◆ DATA UNDER STUDY:
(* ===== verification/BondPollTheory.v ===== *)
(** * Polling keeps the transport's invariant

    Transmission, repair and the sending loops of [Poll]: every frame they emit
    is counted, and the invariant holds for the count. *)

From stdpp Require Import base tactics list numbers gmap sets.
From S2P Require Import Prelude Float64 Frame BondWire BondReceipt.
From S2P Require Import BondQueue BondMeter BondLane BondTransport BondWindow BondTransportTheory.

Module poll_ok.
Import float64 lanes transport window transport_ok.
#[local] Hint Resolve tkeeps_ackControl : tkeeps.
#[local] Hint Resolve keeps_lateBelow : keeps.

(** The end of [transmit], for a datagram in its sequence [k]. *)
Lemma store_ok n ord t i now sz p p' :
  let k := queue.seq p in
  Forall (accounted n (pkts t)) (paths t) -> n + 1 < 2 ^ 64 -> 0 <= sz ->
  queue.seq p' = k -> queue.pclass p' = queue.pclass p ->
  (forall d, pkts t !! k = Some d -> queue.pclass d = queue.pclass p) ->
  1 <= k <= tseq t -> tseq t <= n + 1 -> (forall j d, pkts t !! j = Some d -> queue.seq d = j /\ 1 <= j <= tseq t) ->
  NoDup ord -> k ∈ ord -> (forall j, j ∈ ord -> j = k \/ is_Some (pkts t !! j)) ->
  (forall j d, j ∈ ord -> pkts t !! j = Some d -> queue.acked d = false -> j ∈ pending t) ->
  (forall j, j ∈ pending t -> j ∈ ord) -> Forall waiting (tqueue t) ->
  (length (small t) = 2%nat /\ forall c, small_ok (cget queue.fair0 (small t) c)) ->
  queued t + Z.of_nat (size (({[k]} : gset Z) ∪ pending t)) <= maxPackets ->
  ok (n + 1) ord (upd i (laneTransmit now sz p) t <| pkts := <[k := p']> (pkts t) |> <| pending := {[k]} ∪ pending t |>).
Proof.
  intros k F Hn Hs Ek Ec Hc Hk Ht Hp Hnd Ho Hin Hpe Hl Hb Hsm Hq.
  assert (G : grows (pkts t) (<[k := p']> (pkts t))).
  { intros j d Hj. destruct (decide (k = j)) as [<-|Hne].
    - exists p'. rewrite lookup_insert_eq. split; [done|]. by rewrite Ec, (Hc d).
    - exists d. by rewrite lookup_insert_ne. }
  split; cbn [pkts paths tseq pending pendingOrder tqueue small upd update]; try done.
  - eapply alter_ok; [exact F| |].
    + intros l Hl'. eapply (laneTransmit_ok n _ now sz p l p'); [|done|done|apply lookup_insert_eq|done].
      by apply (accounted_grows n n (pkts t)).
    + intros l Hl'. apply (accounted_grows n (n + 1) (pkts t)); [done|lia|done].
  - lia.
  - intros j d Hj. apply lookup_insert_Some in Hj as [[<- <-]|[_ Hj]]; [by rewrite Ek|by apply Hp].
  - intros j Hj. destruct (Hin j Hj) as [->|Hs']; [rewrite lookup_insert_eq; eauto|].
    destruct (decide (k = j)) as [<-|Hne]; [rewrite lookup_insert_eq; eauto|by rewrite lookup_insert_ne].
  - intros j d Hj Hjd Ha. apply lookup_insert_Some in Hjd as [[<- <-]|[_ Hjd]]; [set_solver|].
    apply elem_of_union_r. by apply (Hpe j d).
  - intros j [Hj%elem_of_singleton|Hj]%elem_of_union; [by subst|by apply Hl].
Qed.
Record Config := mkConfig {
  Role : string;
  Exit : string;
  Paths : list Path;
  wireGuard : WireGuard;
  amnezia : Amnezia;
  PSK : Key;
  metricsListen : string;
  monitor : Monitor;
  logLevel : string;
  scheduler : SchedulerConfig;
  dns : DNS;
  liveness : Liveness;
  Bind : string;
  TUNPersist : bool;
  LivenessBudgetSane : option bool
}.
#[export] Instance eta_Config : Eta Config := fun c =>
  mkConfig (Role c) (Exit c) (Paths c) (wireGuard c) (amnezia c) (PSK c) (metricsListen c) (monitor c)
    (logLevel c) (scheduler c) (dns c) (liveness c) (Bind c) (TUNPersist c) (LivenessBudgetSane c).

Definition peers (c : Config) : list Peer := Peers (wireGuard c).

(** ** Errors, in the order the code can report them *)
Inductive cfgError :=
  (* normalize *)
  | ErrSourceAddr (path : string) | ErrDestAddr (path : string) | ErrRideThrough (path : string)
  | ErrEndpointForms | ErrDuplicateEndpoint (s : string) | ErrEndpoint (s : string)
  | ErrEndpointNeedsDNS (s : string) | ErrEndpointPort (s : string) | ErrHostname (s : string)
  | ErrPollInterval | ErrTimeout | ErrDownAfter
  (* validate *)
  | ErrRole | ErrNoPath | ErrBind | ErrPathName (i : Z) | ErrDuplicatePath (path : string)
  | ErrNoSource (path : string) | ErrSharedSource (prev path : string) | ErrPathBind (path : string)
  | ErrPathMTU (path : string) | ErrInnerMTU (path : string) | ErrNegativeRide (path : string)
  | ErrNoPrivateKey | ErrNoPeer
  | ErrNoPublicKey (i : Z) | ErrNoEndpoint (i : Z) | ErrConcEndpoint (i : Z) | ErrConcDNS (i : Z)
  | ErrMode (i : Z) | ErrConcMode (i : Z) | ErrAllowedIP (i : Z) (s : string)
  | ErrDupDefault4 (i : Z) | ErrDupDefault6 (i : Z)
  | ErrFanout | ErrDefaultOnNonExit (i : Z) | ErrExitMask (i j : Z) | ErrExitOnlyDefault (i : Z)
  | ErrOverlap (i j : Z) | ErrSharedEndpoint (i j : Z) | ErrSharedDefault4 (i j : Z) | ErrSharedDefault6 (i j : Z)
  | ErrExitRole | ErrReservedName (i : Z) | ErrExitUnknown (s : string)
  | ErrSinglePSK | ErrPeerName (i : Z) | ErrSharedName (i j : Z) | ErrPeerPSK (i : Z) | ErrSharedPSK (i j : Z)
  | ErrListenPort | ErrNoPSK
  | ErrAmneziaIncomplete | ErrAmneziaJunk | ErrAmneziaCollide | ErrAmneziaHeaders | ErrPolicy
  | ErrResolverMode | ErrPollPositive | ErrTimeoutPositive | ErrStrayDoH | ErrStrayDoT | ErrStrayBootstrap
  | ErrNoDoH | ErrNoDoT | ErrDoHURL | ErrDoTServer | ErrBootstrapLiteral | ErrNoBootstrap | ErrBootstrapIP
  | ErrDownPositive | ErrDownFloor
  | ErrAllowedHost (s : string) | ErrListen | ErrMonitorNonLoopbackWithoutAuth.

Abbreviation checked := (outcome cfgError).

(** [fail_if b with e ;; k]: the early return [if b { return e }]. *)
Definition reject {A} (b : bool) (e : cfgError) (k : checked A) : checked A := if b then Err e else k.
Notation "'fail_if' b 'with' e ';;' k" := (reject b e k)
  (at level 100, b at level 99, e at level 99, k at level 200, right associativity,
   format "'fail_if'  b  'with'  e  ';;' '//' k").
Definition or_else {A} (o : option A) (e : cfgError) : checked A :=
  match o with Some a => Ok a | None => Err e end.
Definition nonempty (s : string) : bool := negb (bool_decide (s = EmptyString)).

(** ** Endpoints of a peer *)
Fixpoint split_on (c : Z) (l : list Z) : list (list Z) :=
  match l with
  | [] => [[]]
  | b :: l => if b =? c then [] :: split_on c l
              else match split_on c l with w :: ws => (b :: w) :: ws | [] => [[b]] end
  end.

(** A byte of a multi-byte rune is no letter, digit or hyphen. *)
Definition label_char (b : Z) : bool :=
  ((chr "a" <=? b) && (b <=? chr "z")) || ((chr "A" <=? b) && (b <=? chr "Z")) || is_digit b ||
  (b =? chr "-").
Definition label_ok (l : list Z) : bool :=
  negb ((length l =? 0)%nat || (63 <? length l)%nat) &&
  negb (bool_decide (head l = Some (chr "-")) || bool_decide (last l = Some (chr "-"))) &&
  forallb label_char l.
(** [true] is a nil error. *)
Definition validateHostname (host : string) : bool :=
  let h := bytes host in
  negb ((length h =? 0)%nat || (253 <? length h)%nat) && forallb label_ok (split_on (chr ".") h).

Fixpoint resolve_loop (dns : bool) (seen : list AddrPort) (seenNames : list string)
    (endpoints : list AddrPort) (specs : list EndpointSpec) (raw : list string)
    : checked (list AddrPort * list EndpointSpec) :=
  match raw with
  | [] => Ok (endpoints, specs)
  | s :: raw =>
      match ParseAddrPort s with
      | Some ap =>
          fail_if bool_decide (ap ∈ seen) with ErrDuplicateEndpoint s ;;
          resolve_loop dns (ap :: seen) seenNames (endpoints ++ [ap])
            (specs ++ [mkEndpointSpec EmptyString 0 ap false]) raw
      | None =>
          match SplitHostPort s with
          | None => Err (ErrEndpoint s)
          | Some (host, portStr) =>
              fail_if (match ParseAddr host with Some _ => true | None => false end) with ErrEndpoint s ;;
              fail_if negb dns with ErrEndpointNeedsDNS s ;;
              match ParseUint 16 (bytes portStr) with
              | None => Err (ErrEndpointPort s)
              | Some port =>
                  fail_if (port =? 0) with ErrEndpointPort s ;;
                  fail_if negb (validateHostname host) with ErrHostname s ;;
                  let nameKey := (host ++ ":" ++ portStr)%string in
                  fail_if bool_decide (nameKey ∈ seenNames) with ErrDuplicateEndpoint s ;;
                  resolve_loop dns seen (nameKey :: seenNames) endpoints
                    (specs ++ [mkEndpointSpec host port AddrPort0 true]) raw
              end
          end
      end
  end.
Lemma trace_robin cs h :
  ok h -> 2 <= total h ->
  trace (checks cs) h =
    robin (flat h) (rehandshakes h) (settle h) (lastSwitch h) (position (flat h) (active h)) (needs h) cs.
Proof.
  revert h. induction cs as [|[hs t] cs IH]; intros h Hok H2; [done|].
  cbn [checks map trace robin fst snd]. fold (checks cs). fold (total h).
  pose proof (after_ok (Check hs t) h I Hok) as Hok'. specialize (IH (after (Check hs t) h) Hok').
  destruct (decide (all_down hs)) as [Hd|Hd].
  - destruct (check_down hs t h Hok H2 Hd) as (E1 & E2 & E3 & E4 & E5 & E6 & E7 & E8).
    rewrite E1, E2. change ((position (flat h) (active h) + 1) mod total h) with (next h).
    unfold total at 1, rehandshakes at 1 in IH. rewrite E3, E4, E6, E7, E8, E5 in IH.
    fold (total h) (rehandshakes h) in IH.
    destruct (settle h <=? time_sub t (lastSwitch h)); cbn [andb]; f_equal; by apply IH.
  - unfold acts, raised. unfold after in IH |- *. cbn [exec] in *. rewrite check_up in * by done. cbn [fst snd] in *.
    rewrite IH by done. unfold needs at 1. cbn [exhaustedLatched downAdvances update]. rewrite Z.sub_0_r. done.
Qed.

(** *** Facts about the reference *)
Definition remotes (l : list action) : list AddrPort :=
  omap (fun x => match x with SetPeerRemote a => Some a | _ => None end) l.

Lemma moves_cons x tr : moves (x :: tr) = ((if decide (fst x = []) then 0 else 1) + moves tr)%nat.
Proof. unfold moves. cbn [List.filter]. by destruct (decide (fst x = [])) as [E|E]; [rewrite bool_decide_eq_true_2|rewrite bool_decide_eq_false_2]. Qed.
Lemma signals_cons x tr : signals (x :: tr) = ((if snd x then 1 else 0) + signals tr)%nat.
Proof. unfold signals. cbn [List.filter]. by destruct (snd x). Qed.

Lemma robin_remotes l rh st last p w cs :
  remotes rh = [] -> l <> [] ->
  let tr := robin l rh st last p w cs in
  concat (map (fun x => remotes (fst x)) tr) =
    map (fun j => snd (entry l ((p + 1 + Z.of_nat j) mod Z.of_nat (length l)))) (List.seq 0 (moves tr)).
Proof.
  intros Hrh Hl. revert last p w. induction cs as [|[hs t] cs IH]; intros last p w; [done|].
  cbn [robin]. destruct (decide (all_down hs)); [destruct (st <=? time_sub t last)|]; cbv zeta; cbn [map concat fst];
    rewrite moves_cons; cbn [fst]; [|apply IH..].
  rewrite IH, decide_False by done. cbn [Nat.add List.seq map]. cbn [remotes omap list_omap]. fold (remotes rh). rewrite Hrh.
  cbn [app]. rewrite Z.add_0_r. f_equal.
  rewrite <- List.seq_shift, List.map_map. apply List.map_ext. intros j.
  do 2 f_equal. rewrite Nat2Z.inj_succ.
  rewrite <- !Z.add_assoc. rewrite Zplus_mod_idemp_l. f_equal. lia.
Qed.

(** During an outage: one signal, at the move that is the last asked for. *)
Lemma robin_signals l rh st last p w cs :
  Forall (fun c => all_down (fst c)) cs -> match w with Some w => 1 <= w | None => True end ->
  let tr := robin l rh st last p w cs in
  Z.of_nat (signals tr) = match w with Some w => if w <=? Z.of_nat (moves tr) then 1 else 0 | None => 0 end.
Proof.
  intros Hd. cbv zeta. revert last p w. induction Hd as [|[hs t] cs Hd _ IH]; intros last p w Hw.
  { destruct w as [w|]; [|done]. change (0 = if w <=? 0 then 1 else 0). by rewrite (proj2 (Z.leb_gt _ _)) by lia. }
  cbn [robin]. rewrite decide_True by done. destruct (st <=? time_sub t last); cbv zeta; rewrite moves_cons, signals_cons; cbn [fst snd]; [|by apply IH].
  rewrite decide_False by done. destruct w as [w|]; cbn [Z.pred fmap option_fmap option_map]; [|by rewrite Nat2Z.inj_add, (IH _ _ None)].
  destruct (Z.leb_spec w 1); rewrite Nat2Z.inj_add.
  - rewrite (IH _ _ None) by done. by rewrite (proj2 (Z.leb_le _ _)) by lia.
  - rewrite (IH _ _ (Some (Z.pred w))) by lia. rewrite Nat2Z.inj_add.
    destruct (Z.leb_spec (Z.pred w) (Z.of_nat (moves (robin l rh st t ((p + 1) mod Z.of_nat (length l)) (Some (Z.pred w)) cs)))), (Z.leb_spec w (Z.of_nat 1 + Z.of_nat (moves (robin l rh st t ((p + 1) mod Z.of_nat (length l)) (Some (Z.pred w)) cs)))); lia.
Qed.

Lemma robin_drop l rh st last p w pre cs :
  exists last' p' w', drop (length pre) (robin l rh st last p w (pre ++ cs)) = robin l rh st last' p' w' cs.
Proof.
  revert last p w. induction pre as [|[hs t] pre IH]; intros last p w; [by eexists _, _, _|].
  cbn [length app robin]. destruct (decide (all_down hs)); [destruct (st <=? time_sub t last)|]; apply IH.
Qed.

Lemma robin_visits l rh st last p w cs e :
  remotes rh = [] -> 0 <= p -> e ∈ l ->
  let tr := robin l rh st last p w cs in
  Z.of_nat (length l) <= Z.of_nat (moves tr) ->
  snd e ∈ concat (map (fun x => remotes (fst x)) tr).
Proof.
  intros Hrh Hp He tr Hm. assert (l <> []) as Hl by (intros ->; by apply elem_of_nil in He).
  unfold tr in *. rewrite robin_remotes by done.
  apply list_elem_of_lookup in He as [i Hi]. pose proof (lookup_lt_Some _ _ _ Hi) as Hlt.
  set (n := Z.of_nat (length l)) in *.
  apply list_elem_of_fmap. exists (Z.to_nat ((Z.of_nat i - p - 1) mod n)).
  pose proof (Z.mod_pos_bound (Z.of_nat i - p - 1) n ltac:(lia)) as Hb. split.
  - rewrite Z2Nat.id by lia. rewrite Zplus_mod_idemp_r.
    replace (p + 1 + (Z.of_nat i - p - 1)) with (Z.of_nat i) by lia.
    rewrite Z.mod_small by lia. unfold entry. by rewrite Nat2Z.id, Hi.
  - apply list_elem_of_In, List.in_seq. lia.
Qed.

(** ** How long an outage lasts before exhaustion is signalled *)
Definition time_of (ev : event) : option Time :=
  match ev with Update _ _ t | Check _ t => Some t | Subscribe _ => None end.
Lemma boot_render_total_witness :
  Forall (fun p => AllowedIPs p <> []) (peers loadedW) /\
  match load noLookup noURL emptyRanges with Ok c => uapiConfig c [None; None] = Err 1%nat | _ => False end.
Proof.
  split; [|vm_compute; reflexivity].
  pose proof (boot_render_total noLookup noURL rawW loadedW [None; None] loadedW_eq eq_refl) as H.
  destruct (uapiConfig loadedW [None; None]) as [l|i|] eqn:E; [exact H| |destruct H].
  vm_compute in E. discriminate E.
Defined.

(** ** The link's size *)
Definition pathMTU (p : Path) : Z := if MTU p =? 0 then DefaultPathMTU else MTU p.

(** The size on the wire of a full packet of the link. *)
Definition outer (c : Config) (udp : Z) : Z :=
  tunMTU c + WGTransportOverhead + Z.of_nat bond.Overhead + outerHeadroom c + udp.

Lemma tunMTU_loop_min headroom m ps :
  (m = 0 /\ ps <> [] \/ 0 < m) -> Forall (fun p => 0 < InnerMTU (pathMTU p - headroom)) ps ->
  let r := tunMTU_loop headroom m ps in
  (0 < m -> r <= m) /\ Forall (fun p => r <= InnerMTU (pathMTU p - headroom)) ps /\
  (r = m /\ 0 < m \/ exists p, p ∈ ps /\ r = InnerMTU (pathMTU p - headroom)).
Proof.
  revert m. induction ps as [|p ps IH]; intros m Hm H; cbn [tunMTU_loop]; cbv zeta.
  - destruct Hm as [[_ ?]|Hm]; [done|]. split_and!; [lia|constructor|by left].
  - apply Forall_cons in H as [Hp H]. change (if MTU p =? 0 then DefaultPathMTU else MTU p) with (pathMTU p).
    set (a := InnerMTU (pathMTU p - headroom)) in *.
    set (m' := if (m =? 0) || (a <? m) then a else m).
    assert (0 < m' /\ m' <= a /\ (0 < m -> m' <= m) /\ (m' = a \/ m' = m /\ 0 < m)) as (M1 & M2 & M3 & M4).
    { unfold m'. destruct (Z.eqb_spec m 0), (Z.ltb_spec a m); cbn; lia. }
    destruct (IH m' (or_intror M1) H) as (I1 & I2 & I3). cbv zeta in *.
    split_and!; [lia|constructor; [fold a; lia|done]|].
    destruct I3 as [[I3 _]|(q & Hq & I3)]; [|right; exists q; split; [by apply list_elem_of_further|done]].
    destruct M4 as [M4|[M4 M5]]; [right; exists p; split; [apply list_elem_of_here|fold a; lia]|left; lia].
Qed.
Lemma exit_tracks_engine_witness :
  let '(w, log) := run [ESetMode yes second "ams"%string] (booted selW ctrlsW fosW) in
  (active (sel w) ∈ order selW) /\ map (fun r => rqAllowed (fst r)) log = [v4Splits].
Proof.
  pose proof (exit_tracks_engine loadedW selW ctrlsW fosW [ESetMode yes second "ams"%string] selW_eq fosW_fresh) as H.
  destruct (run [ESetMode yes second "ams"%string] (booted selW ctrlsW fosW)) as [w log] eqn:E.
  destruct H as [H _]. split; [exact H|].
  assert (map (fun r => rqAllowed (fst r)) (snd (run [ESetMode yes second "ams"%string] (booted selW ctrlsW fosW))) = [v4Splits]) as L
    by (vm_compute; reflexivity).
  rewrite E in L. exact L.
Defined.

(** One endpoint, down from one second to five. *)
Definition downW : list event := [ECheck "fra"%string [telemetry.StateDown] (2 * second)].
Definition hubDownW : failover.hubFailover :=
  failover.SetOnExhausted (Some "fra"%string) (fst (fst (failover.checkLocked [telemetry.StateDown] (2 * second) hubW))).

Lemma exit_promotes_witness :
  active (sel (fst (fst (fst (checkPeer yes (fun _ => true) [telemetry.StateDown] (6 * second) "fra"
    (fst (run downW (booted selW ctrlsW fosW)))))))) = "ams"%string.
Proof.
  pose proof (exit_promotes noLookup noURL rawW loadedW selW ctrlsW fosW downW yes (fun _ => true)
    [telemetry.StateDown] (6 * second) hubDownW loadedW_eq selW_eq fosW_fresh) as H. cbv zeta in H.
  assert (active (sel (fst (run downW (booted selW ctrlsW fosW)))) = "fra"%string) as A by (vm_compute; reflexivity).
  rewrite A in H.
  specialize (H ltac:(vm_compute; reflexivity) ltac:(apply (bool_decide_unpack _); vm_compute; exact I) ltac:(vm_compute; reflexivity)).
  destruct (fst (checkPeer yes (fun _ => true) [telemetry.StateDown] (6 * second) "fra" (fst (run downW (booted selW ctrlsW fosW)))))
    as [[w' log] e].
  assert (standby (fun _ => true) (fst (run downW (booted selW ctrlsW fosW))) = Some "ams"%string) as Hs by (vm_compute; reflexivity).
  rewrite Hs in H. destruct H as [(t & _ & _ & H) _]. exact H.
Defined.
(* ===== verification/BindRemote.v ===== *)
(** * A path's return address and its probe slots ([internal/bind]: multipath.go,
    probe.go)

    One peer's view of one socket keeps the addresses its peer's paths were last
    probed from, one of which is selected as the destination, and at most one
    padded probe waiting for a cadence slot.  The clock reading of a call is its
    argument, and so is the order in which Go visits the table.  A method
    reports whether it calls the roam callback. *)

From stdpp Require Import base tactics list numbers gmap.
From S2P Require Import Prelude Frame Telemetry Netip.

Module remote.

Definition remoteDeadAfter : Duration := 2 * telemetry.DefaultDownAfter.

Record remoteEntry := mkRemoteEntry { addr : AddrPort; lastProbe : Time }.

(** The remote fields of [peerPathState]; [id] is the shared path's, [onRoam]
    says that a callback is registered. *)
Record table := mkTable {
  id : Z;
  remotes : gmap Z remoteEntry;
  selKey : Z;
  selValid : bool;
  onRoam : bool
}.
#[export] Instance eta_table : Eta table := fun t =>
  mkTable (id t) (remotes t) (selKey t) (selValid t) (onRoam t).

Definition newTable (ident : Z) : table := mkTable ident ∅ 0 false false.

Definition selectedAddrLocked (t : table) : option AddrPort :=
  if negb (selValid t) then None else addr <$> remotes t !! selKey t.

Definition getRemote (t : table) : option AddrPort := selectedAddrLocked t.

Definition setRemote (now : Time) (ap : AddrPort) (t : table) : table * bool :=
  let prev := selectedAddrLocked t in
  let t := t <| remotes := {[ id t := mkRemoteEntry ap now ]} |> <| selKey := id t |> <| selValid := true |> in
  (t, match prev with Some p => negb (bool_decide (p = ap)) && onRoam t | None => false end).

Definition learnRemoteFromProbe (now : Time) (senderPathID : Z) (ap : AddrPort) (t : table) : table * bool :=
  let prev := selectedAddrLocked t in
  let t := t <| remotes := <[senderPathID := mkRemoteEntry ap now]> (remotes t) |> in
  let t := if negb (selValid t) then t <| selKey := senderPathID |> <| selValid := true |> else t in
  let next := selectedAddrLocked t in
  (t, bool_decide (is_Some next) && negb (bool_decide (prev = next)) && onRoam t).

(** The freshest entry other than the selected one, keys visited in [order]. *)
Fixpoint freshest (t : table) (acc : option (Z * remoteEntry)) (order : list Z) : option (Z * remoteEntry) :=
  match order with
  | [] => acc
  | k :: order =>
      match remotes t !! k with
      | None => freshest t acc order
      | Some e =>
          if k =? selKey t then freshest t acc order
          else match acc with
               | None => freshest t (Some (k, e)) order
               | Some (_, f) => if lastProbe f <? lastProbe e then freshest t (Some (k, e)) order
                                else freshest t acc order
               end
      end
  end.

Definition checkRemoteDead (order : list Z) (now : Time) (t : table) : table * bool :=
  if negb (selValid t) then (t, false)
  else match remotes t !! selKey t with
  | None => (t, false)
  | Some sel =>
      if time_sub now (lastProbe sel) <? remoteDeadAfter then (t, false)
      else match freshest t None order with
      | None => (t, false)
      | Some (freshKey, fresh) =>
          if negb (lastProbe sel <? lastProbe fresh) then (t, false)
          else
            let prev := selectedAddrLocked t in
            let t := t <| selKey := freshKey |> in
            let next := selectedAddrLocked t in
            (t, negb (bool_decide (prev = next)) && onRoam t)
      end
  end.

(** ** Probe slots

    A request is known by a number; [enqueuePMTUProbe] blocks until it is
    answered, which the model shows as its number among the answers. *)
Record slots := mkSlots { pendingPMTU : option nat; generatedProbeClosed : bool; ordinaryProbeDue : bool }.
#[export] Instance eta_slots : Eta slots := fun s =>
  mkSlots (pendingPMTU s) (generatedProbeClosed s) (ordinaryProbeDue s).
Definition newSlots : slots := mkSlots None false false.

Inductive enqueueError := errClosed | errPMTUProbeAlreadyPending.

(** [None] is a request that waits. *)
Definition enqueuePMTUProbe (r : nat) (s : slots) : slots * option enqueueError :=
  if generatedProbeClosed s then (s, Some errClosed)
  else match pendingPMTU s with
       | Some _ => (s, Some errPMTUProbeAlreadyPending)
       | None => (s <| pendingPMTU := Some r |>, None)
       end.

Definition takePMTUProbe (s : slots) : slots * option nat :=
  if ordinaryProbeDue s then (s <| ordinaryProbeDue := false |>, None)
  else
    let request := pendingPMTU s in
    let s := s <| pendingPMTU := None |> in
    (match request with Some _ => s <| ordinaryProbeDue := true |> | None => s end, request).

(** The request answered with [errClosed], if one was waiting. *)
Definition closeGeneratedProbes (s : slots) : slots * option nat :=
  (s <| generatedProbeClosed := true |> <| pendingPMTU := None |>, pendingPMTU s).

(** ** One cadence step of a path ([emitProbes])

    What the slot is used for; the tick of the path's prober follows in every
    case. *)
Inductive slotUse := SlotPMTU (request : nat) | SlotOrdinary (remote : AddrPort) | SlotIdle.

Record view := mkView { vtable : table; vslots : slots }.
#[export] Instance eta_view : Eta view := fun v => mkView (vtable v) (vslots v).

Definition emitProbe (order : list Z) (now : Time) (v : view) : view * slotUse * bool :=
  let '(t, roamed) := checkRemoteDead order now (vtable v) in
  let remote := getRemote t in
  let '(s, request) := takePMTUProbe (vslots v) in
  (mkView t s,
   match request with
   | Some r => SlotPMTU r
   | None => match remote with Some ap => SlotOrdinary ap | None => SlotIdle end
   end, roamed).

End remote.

◆ WORK ORDER: Above are records; repeat only the lines starting at the line with "apply list_elem_of_lookup in" and ending at the line with "pose proof (boot_render_total", exactly as they appear, both included.

◆ ANSWER FOR THIS EXERCISE:
  apply list_elem_of_lookup in He as [i Hi]. pose proof (lookup_lt_Some _ _ _ Hi) as Hlt.
  set (n := Z.of_nat (length l)) in *.
  apply list_elem_of_fmap. exists (Z.to_nat ((Z.of_nat i - p - 1) mod n)).
  pose proof (Z.mod_pos_bound (Z.of_nat i - p - 1) n ltac:(lia)) as Hb. split.
  - rewrite Z2Nat.id by lia. rewrite Zplus_mod_idemp_r.
    replace (p + 1 + (Z.of_nat i - p - 1)) with (Z.of_nat i) by lia.
    rewrite Z.mod_small by lia. unfold entry. by rewrite Nat2Z.id, Hi.
  - apply list_elem_of_In, List.in_seq. lia.
Qed.

(** ** How long an outage lasts before exhaustion is signalled *)
Definition time_of (ev : event) : option Time :=
  match ev with Update _ _ t | Check _ t => Some t | Subscribe _ => None end.
Lemma boot_render_total_witness :
  Forall (fun p => AllowedIPs p <> []) (peers loadedW) /\
  match load noLookup noURL emptyRanges with Ok c => uapiConfig c [None; None] = Err 1%nat | _ => False end.
Proof.
  split; [|vm_compute; reflexivity].
  pose proof (boot_render_total noLookup noURL rawW loadedW [None; None] loadedW_eq eq_refl) as H.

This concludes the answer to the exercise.